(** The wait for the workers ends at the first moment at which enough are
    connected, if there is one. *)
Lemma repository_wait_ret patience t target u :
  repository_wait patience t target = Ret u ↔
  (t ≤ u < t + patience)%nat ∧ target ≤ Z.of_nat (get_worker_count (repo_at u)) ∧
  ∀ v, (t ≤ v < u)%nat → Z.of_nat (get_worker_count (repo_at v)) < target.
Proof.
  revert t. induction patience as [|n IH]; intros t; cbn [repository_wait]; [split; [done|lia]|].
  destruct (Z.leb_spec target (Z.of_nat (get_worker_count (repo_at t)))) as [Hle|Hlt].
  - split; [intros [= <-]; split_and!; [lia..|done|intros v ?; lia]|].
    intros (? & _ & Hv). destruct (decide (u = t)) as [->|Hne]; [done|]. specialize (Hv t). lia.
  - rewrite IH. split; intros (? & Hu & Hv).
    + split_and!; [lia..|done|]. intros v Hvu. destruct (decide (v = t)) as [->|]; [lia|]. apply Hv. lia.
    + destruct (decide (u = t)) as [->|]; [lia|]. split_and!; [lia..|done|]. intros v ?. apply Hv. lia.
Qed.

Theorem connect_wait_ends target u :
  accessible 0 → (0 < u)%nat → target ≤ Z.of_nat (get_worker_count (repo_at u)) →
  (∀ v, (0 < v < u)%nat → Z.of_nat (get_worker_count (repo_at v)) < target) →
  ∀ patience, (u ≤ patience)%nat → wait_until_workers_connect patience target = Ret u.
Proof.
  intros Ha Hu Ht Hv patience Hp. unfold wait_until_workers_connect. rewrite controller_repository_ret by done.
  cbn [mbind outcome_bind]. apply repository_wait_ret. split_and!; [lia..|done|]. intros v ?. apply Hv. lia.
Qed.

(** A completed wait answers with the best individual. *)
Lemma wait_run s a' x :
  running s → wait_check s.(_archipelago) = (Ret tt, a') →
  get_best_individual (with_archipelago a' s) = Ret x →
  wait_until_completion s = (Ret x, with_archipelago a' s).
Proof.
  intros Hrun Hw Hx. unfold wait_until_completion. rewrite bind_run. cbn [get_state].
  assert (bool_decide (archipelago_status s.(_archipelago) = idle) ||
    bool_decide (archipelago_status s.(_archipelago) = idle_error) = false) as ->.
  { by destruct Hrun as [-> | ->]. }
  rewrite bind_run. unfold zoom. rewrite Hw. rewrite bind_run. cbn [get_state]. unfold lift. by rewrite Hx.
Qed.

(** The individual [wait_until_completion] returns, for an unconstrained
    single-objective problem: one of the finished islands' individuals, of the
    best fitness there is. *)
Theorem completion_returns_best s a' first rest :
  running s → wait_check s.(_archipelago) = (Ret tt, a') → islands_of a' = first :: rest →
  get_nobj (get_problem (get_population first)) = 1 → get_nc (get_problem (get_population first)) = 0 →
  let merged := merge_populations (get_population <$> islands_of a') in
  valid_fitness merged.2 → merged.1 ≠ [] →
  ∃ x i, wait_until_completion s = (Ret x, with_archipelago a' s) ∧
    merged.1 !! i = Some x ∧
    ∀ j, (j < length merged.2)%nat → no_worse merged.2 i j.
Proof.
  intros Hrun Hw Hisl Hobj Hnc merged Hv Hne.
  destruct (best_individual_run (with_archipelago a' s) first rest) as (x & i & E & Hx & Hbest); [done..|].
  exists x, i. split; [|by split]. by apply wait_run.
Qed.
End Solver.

----

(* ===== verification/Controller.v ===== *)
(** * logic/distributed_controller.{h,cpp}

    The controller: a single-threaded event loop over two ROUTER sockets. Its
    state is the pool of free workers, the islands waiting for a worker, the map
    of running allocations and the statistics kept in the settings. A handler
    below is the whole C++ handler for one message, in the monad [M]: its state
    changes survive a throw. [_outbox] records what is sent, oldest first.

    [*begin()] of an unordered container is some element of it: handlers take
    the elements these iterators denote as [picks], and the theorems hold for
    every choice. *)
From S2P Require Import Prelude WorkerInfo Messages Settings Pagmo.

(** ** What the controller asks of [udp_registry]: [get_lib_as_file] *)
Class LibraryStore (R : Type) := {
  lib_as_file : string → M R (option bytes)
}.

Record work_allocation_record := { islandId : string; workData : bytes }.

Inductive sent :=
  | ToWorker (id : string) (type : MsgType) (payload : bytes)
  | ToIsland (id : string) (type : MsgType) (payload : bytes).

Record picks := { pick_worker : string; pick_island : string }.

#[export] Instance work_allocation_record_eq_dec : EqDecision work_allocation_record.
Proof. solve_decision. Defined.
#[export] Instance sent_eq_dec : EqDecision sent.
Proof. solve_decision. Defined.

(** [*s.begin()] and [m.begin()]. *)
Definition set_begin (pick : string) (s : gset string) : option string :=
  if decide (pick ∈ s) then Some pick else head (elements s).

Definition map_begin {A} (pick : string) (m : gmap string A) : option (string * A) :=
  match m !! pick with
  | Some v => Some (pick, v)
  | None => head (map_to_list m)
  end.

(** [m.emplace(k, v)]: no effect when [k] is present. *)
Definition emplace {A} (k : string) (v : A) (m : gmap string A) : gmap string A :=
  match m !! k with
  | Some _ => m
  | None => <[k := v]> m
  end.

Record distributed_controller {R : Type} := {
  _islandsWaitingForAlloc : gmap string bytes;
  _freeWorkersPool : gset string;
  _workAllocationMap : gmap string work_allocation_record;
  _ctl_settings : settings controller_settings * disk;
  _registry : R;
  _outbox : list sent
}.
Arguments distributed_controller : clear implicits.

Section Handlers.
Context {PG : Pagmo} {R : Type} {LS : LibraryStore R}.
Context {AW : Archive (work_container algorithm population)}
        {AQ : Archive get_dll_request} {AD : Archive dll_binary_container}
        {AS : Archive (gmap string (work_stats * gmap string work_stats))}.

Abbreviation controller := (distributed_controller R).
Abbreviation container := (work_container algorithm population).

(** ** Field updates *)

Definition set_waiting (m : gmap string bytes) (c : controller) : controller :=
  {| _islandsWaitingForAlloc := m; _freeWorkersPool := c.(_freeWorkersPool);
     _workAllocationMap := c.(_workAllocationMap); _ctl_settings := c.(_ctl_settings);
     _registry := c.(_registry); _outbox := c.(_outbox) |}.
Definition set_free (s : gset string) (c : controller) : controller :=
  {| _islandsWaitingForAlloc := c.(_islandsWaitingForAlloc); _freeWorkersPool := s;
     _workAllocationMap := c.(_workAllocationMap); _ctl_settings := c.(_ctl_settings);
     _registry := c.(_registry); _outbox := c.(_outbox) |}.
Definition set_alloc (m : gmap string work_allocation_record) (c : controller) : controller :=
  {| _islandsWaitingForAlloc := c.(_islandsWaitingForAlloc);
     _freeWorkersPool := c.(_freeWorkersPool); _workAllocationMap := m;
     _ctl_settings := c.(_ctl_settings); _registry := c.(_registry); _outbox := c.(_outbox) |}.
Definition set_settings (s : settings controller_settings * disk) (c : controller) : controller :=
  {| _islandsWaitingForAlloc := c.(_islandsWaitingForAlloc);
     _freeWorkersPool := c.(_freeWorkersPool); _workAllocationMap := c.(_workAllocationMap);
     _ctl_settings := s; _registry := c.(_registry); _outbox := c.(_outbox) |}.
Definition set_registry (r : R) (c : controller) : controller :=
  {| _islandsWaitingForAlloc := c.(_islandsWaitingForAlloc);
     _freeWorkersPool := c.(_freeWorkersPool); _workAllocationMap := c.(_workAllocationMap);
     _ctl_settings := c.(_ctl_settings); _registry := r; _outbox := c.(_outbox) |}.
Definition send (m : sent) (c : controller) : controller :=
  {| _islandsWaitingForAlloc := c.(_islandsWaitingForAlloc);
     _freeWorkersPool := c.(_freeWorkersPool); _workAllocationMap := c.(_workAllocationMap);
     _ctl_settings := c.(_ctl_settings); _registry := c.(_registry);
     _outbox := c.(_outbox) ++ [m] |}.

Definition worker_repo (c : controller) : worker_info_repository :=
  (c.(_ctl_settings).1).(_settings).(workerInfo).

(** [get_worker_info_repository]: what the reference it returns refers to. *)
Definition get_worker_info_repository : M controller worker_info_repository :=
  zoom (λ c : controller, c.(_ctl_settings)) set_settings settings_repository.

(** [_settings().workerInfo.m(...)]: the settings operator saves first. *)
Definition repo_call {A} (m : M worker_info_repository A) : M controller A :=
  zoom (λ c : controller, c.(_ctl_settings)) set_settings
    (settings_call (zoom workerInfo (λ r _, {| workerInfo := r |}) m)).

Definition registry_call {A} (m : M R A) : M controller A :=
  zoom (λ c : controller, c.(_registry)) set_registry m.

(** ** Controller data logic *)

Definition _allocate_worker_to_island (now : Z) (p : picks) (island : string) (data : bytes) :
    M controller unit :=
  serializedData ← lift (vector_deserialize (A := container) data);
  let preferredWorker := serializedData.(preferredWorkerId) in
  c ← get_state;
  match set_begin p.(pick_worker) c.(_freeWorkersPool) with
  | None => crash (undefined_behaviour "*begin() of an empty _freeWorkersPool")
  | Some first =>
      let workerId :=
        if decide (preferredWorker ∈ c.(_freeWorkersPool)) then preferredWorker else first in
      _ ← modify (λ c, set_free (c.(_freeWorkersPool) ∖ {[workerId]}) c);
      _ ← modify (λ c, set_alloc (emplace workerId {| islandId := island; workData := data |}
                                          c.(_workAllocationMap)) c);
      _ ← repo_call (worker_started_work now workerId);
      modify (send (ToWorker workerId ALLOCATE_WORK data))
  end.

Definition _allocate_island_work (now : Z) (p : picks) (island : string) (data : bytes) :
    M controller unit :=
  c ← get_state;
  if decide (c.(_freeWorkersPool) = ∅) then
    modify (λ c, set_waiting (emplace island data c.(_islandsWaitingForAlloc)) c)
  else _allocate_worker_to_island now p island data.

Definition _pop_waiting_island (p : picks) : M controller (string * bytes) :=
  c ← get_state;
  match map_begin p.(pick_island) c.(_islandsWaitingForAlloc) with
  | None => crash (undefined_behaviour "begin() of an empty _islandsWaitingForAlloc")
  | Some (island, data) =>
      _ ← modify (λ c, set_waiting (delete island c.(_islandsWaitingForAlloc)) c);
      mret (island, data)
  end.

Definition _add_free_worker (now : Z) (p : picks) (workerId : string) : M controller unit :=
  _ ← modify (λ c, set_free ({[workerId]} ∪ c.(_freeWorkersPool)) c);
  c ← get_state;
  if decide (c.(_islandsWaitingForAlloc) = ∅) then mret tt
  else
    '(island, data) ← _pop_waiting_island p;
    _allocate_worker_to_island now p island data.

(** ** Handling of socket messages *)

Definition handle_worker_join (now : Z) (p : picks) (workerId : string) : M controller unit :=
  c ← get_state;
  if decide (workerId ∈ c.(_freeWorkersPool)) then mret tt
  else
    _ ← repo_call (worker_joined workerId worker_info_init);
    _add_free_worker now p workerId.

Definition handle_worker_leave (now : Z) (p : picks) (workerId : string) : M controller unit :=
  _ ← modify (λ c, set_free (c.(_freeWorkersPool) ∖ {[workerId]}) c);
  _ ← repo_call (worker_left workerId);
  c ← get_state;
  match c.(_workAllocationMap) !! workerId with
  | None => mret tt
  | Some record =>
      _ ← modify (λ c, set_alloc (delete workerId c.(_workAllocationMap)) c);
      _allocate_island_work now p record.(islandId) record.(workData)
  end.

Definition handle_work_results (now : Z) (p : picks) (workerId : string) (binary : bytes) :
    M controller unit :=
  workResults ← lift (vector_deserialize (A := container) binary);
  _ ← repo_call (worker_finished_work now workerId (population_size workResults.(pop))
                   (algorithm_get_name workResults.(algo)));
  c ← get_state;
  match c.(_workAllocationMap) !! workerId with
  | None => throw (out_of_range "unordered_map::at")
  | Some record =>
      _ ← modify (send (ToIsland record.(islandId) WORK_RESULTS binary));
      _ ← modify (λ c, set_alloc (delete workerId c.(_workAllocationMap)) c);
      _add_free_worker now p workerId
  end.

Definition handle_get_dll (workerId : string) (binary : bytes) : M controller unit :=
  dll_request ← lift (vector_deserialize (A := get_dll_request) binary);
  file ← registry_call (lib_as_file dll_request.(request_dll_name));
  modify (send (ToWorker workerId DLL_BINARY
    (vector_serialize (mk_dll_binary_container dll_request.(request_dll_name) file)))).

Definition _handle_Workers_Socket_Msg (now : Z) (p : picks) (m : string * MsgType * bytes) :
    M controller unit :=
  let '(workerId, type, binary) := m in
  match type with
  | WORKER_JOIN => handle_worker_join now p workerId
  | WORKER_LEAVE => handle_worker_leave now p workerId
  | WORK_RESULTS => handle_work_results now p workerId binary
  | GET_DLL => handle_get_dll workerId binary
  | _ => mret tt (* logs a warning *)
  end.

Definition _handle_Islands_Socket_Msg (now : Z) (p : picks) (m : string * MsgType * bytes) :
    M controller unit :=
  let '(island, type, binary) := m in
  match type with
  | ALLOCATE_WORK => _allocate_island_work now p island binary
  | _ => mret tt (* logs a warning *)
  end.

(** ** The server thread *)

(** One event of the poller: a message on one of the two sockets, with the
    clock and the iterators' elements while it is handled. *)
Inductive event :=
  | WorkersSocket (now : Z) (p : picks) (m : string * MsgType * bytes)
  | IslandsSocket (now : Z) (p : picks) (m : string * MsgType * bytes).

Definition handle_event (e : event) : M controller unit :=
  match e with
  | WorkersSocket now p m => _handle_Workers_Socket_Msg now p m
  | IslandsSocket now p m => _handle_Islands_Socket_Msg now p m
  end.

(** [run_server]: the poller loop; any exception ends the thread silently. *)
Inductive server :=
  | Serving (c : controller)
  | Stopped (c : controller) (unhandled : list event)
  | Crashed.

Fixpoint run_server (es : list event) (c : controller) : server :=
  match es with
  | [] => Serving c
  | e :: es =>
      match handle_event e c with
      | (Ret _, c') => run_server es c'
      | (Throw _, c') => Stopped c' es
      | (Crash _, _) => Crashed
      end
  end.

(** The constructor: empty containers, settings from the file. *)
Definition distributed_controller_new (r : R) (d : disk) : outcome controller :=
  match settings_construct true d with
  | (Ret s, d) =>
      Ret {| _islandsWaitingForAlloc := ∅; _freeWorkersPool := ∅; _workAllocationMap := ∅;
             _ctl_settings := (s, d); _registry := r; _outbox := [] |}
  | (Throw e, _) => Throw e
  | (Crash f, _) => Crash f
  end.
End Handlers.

----

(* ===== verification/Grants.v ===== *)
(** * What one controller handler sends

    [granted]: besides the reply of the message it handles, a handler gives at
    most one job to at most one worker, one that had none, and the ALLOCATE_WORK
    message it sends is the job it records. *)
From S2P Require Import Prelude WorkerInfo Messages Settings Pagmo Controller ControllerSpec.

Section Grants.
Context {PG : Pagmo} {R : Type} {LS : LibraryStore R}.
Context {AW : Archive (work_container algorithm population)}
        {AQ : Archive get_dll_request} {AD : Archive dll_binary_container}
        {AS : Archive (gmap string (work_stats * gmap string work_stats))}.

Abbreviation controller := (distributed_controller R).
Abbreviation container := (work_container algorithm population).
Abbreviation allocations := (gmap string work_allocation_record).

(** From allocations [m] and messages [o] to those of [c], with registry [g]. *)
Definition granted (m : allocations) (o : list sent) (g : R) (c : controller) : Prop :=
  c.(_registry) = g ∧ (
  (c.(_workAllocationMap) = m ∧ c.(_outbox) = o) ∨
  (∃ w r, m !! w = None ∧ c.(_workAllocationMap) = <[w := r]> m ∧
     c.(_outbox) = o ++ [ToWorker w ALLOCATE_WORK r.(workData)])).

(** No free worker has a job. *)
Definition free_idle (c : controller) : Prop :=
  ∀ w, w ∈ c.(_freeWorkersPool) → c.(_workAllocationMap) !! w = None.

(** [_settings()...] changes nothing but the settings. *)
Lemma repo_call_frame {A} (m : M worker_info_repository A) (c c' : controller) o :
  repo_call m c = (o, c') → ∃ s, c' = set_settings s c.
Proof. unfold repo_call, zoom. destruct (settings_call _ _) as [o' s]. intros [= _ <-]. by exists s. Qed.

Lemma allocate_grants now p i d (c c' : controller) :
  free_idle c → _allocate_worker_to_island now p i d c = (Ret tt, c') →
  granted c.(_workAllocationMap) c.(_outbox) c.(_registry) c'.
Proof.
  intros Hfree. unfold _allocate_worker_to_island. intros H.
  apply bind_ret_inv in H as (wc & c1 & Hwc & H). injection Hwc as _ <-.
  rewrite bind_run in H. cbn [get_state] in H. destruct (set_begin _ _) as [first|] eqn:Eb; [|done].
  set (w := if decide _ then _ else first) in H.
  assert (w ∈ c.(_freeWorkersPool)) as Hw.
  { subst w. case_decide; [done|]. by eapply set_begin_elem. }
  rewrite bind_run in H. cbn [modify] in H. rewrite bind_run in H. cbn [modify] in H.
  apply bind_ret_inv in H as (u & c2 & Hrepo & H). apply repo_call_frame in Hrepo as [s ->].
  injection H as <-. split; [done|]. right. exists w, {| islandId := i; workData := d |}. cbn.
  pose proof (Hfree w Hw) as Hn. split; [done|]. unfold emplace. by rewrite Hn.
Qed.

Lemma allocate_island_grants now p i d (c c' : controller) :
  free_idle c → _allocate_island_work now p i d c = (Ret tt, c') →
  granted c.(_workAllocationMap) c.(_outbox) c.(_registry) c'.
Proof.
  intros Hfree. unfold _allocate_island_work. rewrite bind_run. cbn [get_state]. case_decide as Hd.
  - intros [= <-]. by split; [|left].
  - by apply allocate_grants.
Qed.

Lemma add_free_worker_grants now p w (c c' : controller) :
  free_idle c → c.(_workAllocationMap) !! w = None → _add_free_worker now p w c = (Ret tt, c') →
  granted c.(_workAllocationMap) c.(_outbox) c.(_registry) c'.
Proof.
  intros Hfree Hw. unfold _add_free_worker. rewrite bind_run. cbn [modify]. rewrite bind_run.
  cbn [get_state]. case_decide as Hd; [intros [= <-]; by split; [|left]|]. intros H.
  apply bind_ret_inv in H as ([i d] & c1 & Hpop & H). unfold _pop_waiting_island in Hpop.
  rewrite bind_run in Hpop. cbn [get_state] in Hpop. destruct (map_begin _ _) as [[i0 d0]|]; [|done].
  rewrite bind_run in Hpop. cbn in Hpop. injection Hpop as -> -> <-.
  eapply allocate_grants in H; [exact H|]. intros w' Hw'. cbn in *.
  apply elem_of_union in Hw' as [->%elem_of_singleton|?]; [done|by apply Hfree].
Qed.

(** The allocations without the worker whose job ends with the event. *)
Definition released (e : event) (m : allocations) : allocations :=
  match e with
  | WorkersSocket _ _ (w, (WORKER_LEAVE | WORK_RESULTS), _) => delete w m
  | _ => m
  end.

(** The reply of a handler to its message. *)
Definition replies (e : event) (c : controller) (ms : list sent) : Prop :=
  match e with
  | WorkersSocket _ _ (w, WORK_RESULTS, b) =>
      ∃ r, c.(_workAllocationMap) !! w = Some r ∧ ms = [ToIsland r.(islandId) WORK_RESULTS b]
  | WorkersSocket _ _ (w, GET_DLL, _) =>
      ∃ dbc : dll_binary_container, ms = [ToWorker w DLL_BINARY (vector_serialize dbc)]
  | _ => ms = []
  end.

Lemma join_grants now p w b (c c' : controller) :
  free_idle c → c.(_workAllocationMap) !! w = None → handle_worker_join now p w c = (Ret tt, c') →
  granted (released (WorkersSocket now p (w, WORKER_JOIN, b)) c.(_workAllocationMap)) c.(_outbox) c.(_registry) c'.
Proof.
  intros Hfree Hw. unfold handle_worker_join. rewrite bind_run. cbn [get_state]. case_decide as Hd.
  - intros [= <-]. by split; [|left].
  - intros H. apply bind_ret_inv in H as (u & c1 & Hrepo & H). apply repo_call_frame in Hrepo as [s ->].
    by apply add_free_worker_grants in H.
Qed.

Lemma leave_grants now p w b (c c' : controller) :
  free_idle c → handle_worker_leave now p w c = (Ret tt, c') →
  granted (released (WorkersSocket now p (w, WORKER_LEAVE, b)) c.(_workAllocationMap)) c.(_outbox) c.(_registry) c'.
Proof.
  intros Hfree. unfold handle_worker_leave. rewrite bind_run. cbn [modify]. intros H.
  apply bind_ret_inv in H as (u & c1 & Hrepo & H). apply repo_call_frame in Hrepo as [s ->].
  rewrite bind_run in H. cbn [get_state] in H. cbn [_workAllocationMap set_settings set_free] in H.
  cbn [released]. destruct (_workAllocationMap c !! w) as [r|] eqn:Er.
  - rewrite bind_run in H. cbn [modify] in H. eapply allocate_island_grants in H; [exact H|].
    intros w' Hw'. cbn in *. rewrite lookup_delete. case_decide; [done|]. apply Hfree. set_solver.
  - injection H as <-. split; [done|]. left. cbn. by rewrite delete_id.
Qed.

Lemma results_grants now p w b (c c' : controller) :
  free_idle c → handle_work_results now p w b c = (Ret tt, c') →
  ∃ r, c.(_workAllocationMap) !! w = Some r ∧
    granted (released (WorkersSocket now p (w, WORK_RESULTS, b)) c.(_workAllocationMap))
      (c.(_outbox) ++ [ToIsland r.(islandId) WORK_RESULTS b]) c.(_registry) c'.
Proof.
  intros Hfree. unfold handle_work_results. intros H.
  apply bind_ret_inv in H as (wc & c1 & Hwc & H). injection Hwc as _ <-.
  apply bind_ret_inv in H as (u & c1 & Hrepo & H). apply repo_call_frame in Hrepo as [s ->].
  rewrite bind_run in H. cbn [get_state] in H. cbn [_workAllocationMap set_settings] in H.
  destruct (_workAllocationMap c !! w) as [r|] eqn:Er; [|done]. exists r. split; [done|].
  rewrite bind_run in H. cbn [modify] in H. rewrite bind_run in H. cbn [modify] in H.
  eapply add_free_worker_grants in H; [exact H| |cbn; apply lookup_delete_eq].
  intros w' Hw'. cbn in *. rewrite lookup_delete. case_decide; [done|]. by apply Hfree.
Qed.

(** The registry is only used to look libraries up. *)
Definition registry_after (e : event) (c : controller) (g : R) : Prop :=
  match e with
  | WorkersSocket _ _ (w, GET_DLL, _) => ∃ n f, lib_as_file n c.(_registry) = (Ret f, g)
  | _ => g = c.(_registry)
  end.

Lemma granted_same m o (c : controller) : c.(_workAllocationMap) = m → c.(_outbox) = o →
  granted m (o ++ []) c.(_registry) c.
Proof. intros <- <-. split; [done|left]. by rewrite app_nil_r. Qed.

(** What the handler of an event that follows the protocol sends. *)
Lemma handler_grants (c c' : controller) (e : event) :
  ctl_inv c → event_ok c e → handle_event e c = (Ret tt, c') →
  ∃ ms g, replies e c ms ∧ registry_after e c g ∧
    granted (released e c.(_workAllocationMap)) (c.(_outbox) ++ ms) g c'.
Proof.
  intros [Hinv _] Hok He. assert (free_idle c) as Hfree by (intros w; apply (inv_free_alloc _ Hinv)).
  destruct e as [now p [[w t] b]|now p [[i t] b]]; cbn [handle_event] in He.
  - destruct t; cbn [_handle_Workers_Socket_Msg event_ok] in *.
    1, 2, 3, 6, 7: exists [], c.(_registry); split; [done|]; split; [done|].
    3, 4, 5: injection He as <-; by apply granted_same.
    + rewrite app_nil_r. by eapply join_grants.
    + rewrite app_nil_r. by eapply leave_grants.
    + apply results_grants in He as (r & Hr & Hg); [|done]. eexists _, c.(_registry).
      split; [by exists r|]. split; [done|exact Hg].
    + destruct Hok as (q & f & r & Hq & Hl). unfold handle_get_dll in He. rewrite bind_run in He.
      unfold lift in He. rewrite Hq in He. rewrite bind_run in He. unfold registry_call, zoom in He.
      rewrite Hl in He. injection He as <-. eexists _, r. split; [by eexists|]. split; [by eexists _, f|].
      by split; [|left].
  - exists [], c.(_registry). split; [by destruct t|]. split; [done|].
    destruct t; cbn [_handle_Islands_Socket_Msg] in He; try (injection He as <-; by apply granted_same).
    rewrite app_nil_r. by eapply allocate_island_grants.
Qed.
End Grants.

----

From the listing above, output exactly the run of lines that starts with the line containing "Definition distributed_controller_new (r" and ends with the line containing "End Handlers.".

**ANSWER SPACE**:
Definition distributed_controller_new (r : R) (d : disk) : outcome controller :=
  match settings_construct true d with
  | (Ret s, d) =>
      Ret {| _islandsWaitingForAlloc := ∅; _freeWorkersPool := ∅; _workAllocationMap := ∅;
             _ctl_settings := (s, d); _registry := r; _outbox := [] |}
  | (Throw e, _) => Throw e
  | (Crash f, _) => Crash f
  end.
End Handlers.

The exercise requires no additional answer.